• Assignment:
Copy nothing from the entries below except the lines from the one containing "Definition SYS_WRITEV : Z := 66." through the one containing "Definition SYS_SETGROUPS : Z := 159.", and copy those exactly.

>>>>

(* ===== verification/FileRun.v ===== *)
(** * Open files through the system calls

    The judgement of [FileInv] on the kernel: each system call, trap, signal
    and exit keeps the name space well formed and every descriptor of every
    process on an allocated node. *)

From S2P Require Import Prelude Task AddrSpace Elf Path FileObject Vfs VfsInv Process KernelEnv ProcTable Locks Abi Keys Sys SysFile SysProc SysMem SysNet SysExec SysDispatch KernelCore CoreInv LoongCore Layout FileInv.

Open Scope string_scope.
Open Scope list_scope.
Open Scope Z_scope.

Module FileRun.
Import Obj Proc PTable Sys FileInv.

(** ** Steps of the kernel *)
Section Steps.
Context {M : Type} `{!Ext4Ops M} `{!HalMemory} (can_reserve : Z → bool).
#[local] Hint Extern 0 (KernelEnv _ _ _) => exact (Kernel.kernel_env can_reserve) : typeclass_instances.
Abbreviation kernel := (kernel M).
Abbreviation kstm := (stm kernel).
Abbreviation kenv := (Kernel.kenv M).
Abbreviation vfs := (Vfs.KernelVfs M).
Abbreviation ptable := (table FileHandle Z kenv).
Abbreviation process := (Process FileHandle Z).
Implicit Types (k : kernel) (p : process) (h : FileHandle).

<<<<
>>>>

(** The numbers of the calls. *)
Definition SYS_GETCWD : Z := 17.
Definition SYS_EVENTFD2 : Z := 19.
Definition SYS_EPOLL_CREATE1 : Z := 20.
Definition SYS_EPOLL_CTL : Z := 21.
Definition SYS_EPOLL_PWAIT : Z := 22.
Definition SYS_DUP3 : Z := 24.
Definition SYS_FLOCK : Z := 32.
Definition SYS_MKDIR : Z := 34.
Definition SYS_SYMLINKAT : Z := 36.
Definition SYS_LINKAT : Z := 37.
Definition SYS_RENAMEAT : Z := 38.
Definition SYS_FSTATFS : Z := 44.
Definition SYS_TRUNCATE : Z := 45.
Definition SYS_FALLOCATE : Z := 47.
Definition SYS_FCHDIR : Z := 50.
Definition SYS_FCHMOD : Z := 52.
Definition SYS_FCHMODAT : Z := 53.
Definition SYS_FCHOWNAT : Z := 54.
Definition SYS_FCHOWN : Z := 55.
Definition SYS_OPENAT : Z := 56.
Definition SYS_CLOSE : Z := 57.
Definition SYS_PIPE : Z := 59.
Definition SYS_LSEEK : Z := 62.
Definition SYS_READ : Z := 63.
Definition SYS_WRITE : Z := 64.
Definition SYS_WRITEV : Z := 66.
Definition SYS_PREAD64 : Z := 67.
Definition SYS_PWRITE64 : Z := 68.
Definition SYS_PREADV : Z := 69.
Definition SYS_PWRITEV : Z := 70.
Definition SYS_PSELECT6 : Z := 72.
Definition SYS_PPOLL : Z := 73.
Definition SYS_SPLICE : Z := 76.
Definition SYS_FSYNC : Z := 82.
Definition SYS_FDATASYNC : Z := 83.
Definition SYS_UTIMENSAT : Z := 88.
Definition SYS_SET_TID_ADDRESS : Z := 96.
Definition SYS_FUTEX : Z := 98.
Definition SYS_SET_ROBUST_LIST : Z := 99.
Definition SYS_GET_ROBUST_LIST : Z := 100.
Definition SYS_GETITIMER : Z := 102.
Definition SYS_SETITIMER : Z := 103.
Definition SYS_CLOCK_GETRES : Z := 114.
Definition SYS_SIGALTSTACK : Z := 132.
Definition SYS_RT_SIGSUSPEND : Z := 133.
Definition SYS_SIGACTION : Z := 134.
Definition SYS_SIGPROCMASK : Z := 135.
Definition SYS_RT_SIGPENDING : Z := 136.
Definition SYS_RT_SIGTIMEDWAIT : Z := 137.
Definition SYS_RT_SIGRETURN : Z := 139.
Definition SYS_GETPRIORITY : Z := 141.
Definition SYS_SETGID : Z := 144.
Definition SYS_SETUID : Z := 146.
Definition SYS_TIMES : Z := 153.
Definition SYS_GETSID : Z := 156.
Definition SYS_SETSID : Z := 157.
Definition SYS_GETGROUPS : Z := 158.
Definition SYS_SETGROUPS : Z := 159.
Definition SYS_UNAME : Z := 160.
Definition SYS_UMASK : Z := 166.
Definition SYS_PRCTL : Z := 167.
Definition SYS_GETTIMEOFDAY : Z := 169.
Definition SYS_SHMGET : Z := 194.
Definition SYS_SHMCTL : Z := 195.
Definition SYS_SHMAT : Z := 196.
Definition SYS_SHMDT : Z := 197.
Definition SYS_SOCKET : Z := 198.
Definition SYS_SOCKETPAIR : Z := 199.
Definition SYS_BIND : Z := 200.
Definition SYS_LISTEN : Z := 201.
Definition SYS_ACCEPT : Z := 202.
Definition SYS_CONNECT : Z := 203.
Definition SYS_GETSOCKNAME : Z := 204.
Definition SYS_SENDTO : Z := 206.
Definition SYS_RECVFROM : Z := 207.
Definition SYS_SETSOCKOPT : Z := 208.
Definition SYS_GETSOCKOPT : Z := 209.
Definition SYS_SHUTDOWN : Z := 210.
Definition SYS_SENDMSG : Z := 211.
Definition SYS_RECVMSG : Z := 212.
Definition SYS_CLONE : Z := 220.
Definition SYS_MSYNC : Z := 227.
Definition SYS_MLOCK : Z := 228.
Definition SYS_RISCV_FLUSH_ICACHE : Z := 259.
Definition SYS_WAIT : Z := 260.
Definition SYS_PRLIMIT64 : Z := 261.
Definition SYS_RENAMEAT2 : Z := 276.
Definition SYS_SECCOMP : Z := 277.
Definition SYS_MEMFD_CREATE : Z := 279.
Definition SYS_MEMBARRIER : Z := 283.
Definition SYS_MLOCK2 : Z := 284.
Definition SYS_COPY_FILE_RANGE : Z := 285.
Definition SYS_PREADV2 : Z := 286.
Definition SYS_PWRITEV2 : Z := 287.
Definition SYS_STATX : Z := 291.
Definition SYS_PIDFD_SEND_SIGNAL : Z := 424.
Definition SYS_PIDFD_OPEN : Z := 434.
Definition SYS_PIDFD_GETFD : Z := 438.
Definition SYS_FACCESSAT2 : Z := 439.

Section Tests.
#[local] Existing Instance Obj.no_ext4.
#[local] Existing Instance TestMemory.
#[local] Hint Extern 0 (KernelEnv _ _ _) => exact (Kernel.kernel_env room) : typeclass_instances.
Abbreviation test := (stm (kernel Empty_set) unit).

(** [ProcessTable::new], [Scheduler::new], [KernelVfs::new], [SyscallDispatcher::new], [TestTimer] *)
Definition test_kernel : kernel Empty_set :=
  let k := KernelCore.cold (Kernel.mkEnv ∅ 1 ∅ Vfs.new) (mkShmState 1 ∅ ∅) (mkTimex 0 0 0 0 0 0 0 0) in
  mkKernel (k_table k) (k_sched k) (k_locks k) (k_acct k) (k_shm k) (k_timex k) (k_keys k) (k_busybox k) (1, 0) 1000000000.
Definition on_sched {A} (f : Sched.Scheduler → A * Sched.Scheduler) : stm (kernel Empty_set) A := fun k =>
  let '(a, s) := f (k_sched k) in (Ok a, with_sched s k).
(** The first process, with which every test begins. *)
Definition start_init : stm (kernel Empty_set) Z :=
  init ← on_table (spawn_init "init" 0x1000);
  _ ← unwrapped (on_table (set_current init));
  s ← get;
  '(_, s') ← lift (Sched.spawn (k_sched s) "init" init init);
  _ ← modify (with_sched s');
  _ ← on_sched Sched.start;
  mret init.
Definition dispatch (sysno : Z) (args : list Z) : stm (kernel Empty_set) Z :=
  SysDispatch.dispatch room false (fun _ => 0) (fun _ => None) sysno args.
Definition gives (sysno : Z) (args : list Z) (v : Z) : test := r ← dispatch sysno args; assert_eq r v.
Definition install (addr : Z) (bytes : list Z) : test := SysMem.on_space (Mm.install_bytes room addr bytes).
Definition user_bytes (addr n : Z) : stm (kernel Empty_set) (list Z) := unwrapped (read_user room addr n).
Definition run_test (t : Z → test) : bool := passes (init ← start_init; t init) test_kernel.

<<<<

• Task answer:
Definition SYS_WRITEV : Z := 66.
Definition SYS_PREAD64 : Z := 67.
Definition SYS_PWRITE64 : Z := 68.
Definition SYS_PREADV : Z := 69.
Definition SYS_PWRITEV : Z := 70.
Definition SYS_PSELECT6 : Z := 72.
Definition SYS_PPOLL : Z := 73.
Definition SYS_SPLICE : Z := 76.
Definition SYS_FSYNC : Z := 82.
Definition SYS_FDATASYNC : Z := 83.
Definition SYS_UTIMENSAT : Z := 88.
Definition SYS_SET_TID_ADDRESS : Z := 96.
Definition SYS_FUTEX : Z := 98.
Definition SYS_SET_ROBUST_LIST : Z := 99.
Definition SYS_GET_ROBUST_LIST : Z := 100.
Definition SYS_GETITIMER : Z := 102.
Definition SYS_SETITIMER : Z := 103.
Definition SYS_CLOCK_GETRES : Z := 114.
Definition SYS_SIGALTSTACK : Z := 132.
Definition SYS_RT_SIGSUSPEND : Z := 133.
Definition SYS_SIGACTION : Z := 134.
Definition SYS_SIGPROCMASK : Z := 135.
Definition SYS_RT_SIGPENDING : Z := 136.
Definition SYS_RT_SIGTIMEDWAIT : Z := 137.
Definition SYS_RT_SIGRETURN : Z := 139.
Definition SYS_GETPRIORITY : Z := 141.
Definition SYS_SETGID : Z := 144.
Definition SYS_SETUID : Z := 146.
Definition SYS_TIMES : Z := 153.
Definition SYS_GETSID : Z := 156.
Definition SYS_SETSID : Z := 157.
Definition SYS_GETGROUPS : Z := 158.
Definition SYS_SETGROUPS : Z := 159.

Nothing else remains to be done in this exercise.